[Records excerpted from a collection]
= = = =

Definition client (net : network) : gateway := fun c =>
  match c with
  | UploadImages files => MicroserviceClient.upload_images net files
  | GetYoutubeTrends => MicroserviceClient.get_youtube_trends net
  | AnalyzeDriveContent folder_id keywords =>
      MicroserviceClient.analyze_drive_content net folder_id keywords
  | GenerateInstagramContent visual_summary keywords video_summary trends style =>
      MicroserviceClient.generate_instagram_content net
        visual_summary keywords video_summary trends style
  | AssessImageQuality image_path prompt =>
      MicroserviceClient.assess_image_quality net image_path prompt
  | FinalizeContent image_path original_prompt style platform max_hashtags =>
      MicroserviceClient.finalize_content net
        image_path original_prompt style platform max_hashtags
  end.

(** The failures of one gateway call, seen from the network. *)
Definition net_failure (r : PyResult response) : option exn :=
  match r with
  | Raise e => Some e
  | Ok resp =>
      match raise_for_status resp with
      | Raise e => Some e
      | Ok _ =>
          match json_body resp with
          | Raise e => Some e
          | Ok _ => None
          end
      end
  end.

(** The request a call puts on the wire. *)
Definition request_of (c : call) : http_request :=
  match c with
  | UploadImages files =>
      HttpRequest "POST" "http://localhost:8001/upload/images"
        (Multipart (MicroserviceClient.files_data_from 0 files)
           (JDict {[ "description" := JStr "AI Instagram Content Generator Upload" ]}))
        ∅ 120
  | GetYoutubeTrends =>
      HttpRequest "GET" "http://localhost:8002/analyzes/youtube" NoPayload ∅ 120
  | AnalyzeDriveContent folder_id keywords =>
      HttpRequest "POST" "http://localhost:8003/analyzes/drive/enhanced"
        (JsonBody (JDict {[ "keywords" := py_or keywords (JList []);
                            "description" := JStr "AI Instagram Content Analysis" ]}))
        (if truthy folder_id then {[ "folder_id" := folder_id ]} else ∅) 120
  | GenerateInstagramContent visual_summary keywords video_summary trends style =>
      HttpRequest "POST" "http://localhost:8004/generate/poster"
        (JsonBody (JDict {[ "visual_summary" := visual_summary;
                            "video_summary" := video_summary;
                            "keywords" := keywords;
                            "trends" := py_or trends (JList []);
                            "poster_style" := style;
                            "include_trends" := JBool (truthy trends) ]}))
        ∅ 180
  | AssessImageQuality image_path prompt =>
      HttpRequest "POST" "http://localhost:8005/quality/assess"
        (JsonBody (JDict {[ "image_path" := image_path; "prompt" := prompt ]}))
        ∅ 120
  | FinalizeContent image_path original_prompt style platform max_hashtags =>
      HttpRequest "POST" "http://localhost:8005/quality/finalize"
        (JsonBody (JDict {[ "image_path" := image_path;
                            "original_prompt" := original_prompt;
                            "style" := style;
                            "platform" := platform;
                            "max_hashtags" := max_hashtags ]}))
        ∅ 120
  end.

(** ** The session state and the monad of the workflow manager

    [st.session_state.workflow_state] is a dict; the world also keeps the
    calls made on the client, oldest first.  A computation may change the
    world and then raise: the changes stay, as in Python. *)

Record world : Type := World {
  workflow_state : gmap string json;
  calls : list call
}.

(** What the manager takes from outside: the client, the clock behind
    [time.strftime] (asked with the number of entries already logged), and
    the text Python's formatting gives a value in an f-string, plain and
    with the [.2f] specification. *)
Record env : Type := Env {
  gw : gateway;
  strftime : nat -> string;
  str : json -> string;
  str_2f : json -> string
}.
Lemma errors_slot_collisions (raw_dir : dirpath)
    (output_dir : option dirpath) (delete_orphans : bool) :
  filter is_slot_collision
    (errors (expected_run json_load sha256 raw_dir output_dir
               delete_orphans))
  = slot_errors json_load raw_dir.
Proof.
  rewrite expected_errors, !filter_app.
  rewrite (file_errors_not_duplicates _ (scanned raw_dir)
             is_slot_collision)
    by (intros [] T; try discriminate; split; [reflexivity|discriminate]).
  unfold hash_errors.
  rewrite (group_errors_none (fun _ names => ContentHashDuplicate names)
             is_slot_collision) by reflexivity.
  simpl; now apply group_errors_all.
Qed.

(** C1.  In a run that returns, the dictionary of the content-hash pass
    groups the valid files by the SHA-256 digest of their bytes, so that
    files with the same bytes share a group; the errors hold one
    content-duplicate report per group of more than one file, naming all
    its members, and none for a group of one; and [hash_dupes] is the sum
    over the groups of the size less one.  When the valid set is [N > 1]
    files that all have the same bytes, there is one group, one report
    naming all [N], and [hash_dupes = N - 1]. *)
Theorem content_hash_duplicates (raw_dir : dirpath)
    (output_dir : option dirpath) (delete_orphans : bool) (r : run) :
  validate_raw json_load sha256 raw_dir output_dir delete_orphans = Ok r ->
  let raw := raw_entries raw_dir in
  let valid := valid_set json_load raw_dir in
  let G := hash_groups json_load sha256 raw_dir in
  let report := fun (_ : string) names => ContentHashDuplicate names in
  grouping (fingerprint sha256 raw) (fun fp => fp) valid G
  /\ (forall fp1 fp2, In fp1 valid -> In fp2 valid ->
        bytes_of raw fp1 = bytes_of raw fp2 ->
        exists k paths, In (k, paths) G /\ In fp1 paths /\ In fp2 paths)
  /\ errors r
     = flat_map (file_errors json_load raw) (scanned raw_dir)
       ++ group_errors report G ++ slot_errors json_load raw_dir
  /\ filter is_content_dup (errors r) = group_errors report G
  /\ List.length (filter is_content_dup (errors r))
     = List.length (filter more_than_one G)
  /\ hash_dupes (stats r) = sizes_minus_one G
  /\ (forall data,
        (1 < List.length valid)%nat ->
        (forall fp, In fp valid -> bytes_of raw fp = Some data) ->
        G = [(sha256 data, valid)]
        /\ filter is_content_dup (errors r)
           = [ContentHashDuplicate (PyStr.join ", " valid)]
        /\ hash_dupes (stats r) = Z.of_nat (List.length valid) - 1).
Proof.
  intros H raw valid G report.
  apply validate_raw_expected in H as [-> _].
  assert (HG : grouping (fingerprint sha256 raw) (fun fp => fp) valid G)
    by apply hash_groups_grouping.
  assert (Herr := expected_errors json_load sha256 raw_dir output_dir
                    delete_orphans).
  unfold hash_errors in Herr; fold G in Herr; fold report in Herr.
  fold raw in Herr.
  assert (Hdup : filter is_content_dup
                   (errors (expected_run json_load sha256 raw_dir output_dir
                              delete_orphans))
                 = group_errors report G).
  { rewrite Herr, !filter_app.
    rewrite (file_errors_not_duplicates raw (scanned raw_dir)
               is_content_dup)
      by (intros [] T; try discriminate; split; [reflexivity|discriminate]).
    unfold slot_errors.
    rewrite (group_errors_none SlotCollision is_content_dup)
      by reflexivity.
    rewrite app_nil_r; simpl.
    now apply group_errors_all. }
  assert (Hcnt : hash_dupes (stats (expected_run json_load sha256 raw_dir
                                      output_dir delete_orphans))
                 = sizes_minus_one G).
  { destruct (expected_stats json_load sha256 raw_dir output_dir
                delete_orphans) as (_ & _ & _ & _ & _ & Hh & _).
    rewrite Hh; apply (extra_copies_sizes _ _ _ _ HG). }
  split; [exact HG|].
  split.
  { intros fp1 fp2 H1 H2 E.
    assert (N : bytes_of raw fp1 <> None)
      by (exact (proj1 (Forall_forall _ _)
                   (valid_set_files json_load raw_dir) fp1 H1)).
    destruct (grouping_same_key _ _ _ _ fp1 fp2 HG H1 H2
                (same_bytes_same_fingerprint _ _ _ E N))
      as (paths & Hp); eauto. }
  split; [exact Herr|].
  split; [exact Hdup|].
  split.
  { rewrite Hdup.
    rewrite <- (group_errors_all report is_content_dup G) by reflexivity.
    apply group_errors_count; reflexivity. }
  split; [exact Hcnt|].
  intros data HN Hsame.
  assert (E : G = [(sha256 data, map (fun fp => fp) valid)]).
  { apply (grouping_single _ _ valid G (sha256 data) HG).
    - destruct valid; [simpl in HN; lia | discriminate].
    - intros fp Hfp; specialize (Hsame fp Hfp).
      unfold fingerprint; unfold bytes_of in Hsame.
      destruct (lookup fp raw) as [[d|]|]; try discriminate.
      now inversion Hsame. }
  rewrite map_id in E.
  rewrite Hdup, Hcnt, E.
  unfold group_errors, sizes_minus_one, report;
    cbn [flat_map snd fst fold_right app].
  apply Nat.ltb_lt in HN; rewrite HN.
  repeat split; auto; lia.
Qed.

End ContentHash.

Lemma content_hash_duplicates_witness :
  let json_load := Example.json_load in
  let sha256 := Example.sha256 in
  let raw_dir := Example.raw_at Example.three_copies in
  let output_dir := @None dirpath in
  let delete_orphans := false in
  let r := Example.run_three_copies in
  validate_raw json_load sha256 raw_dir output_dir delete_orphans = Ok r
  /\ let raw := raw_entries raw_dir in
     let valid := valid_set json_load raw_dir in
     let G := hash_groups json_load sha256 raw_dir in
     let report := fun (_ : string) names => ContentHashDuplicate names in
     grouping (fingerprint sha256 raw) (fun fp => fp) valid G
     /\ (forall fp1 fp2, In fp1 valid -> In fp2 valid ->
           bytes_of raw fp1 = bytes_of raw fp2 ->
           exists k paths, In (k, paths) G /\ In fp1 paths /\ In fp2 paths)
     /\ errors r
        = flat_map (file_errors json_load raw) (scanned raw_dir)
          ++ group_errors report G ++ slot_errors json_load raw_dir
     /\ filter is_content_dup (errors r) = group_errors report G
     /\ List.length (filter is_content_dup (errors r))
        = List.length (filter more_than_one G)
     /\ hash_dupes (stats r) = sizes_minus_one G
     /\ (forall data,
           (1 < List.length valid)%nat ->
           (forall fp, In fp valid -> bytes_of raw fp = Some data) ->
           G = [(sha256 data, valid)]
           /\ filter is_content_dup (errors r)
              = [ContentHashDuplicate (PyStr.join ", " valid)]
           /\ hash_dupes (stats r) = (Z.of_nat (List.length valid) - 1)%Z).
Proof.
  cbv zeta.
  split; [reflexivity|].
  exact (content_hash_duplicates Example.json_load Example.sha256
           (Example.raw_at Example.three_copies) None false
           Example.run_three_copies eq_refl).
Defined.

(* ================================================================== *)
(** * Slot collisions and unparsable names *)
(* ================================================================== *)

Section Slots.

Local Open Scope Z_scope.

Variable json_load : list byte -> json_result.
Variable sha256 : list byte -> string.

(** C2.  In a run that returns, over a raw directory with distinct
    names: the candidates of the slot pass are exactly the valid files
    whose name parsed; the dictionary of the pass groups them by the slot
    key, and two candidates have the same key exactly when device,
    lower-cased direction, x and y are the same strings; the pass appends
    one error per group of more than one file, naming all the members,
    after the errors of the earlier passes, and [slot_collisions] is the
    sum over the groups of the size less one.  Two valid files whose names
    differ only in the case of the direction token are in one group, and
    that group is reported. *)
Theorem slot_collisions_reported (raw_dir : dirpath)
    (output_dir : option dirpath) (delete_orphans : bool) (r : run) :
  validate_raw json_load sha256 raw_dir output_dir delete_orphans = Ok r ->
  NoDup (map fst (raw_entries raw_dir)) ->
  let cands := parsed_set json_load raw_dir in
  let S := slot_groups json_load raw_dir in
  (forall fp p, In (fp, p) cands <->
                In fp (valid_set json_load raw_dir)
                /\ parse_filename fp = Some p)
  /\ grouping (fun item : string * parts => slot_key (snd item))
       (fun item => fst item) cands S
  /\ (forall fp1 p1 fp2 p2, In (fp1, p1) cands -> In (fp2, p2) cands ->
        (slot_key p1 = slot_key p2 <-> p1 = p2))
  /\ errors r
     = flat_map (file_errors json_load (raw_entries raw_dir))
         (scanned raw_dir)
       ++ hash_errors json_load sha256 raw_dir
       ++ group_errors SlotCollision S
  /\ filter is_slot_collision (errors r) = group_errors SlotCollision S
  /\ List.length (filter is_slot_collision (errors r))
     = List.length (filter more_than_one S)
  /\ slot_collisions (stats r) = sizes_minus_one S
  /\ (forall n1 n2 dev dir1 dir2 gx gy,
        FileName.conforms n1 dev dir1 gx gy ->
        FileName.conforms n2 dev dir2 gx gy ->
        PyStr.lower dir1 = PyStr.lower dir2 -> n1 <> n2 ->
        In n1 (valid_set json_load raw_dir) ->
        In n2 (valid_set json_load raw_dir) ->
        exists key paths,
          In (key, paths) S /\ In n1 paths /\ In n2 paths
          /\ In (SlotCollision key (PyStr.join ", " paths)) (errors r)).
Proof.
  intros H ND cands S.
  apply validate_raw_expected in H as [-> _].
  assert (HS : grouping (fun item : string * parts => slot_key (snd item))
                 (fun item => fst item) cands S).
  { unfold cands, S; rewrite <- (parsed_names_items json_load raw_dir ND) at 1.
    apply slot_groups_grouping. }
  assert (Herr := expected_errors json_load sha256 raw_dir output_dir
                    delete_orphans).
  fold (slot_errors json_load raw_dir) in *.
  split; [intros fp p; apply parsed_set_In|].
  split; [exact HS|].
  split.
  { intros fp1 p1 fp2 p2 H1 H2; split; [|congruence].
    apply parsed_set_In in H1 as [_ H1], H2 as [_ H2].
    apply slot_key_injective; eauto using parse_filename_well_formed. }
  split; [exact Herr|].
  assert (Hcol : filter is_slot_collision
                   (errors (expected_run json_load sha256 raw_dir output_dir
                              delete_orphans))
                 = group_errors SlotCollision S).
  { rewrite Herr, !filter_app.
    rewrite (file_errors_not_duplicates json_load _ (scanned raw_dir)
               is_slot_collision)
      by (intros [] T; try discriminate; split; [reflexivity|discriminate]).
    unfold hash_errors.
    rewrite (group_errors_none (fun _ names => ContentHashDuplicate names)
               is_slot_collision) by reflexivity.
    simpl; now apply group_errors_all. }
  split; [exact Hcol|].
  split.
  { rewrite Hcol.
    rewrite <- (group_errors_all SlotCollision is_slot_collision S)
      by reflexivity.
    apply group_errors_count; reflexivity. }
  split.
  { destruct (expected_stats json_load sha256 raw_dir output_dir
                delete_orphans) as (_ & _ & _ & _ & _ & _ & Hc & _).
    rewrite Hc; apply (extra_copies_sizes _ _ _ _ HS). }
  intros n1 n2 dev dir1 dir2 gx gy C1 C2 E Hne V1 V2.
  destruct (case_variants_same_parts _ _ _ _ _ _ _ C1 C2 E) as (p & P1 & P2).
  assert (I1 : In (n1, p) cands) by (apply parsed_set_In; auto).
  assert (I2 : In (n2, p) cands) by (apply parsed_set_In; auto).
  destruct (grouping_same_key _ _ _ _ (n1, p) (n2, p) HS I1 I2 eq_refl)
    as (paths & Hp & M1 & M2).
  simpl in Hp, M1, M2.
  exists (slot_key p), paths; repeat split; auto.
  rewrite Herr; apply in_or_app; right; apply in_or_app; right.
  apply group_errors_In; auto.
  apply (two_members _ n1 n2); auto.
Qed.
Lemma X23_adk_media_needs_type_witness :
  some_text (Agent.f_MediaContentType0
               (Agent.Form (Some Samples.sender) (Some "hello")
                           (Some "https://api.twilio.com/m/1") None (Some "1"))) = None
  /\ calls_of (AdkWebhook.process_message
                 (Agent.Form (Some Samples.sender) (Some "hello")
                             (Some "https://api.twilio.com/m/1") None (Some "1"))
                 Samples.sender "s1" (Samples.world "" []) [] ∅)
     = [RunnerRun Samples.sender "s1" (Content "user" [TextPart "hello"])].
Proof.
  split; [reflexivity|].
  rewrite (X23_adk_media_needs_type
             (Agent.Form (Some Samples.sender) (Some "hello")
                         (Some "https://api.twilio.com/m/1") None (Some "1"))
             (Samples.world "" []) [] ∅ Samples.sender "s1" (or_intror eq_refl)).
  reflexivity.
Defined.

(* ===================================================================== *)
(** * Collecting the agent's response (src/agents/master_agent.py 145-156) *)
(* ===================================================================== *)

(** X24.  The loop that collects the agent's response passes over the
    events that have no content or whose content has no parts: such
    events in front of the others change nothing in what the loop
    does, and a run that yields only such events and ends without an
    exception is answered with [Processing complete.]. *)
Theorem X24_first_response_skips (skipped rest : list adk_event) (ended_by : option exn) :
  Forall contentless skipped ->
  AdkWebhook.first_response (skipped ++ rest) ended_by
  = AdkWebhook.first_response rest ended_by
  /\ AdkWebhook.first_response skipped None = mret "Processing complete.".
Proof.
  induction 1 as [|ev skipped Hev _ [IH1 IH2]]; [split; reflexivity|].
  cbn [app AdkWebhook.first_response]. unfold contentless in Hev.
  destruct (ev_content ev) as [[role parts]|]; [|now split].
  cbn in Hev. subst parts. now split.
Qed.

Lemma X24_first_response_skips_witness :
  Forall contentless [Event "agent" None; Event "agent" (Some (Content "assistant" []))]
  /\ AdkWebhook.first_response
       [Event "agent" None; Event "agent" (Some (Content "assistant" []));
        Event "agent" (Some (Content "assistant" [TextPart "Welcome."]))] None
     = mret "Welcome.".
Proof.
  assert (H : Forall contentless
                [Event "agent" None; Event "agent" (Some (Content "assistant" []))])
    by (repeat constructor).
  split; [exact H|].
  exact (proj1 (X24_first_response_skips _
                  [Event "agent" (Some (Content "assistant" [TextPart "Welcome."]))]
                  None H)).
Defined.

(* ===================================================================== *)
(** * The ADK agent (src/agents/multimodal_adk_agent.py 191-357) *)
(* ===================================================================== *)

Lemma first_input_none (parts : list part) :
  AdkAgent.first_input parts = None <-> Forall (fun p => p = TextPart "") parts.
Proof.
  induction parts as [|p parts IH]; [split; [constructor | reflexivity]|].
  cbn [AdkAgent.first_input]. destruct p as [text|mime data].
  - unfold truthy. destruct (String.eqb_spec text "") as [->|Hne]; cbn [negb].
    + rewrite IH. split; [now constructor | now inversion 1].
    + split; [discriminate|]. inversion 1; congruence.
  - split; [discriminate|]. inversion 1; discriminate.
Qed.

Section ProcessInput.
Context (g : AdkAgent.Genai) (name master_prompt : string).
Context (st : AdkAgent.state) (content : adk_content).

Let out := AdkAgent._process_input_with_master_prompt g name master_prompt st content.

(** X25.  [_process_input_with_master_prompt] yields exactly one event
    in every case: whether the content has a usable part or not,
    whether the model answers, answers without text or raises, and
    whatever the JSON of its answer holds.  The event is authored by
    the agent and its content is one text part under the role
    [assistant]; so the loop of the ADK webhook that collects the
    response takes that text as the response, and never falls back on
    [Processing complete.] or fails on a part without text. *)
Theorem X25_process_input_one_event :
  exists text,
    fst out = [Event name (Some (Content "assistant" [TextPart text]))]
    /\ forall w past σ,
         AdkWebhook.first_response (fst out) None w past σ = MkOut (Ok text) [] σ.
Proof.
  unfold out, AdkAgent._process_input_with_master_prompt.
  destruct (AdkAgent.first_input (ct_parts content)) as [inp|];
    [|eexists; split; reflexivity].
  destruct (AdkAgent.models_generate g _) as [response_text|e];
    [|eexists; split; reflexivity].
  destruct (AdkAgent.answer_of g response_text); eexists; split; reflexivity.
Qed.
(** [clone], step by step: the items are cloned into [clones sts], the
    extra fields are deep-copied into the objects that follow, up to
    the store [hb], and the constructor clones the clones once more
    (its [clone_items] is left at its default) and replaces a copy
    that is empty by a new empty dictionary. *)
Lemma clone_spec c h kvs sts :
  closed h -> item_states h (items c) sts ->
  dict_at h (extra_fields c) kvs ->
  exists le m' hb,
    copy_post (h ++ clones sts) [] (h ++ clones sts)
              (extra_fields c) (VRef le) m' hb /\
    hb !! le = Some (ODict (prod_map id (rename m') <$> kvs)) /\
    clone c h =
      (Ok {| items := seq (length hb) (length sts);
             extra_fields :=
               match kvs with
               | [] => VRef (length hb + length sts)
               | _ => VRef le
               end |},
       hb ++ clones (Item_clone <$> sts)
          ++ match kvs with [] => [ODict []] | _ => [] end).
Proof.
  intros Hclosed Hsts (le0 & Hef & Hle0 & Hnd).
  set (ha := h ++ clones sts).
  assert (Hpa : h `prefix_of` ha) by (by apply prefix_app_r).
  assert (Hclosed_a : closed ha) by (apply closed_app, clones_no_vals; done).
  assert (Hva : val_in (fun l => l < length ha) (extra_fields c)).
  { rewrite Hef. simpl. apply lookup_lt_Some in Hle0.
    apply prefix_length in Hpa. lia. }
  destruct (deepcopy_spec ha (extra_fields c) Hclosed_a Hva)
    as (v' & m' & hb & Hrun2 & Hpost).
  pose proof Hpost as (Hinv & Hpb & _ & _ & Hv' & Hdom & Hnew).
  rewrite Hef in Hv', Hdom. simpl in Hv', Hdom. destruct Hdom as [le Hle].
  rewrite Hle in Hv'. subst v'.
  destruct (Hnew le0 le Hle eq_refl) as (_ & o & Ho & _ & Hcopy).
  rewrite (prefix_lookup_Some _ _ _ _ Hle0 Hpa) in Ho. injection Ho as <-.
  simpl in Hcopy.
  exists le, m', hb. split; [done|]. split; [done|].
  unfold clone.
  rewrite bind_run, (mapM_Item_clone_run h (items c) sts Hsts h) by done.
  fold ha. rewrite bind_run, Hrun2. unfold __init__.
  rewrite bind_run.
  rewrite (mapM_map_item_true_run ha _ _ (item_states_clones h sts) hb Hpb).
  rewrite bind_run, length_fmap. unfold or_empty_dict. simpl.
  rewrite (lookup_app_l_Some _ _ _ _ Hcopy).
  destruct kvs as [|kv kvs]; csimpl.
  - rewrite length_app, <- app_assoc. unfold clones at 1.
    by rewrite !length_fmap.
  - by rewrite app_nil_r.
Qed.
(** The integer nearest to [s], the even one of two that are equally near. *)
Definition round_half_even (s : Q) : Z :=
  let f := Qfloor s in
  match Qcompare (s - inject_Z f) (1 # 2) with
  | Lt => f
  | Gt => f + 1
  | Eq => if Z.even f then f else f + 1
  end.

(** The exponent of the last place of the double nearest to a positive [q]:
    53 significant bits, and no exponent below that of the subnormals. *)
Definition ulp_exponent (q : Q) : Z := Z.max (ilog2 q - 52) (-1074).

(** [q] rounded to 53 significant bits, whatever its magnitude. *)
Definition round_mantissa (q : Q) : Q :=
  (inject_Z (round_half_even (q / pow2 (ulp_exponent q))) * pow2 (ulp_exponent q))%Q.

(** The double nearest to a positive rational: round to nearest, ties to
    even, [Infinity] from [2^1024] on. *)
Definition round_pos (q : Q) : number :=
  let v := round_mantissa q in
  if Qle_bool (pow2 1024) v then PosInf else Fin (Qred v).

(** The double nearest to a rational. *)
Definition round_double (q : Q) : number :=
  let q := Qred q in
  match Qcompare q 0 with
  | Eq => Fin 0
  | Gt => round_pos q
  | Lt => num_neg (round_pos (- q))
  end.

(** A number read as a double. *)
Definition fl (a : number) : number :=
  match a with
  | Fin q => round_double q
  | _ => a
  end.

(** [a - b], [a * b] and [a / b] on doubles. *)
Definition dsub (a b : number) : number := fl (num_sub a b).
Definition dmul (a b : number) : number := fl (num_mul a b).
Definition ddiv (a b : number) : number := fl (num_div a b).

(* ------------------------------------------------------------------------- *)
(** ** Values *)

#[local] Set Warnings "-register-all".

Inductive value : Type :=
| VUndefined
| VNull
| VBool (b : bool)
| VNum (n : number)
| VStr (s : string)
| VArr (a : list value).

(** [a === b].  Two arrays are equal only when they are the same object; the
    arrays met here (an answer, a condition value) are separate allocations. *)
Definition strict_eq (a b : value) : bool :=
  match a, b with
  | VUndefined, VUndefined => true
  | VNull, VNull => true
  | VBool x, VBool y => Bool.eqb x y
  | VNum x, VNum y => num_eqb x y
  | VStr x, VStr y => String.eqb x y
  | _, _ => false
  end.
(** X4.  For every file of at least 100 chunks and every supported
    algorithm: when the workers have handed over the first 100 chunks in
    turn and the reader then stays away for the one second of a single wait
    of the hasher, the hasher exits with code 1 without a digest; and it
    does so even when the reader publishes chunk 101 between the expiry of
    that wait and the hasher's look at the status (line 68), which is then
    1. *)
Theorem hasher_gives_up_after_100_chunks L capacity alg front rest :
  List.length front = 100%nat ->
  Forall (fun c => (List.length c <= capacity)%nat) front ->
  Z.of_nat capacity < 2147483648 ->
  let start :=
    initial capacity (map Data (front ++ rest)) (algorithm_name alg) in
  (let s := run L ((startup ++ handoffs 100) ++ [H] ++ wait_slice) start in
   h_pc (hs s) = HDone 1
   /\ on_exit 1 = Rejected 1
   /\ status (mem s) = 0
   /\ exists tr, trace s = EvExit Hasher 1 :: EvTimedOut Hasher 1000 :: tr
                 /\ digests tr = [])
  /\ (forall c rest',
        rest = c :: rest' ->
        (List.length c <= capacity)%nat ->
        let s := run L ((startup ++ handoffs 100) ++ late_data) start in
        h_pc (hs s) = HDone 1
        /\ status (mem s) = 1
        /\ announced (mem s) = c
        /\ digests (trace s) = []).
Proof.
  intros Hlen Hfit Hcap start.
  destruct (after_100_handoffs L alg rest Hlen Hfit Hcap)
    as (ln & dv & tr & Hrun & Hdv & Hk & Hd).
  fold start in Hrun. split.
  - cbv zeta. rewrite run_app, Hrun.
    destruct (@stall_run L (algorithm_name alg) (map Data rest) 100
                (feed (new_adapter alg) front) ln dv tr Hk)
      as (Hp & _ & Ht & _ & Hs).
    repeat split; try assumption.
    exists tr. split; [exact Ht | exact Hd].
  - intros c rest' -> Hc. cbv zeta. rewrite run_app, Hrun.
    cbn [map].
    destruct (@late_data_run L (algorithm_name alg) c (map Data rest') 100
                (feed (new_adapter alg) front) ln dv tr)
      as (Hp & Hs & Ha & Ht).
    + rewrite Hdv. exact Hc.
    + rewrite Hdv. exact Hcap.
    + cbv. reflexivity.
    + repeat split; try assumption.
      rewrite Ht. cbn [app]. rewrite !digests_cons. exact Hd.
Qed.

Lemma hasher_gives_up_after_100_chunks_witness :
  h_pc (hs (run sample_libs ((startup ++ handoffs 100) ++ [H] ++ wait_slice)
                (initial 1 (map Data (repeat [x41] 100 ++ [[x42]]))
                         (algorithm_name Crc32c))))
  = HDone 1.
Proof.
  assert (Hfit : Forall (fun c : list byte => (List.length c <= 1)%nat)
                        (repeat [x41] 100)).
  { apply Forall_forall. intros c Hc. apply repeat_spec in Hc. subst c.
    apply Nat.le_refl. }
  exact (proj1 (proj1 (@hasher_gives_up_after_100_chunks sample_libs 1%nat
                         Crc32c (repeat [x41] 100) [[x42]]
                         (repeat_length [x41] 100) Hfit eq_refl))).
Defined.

= = = =

• Task details
An exact, complete copy of the lines above from the one with "as (v' & m' & hb & Hrun2 & Hpost)." through the one with "Definition round_mantissa (q" is the whole answer.

• Exercise response
    as (v' & m' & hb & Hrun2 & Hpost).
  pose proof Hpost as (Hinv & Hpb & _ & _ & Hv' & Hdom & Hnew).
  rewrite Hef in Hv', Hdom. simpl in Hv', Hdom. destruct Hdom as [le Hle].
  rewrite Hle in Hv'. subst v'.
  destruct (Hnew le0 le Hle eq_refl) as (_ & o & Ho & _ & Hcopy).
  rewrite (prefix_lookup_Some _ _ _ _ Hle0 Hpa) in Ho. injection Ho as <-.
  simpl in Hcopy.
  exists le, m', hb. split; [done|]. split; [done|].
  unfold clone.
  rewrite bind_run, (mapM_Item_clone_run h (items c) sts Hsts h) by done.
  fold ha. rewrite bind_run, Hrun2. unfold __init__.
  rewrite bind_run.
  rewrite (mapM_map_item_true_run ha _ _ (item_states_clones h sts) hb Hpb).
  rewrite bind_run, length_fmap. unfold or_empty_dict. simpl.
  rewrite (lookup_app_l_Some _ _ _ _ Hcopy).
  destruct kvs as [|kv kvs]; csimpl.
  - rewrite length_app, <- app_assoc. unfold clones at 1.
    by rewrite !length_fmap.
  - by rewrite app_nil_r.
Qed.
(** The integer nearest to [s], the even one of two that are equally near. *)
Definition round_half_even (s : Q) : Z :=
  let f := Qfloor s in
  match Qcompare (s - inject_Z f) (1 # 2) with
  | Lt => f
  | Gt => f + 1
  | Eq => if Z.even f then f else f + 1
  end.

(** The exponent of the last place of the double nearest to a positive [q]:
    53 significant bits, and no exponent below that of the subnormals. *)
Definition ulp_exponent (q : Q) : Z := Z.max (ilog2 q - 52) (-1074).

(** [q] rounded to 53 significant bits, whatever its magnitude. *)
Definition round_mantissa (q : Q) : Q :=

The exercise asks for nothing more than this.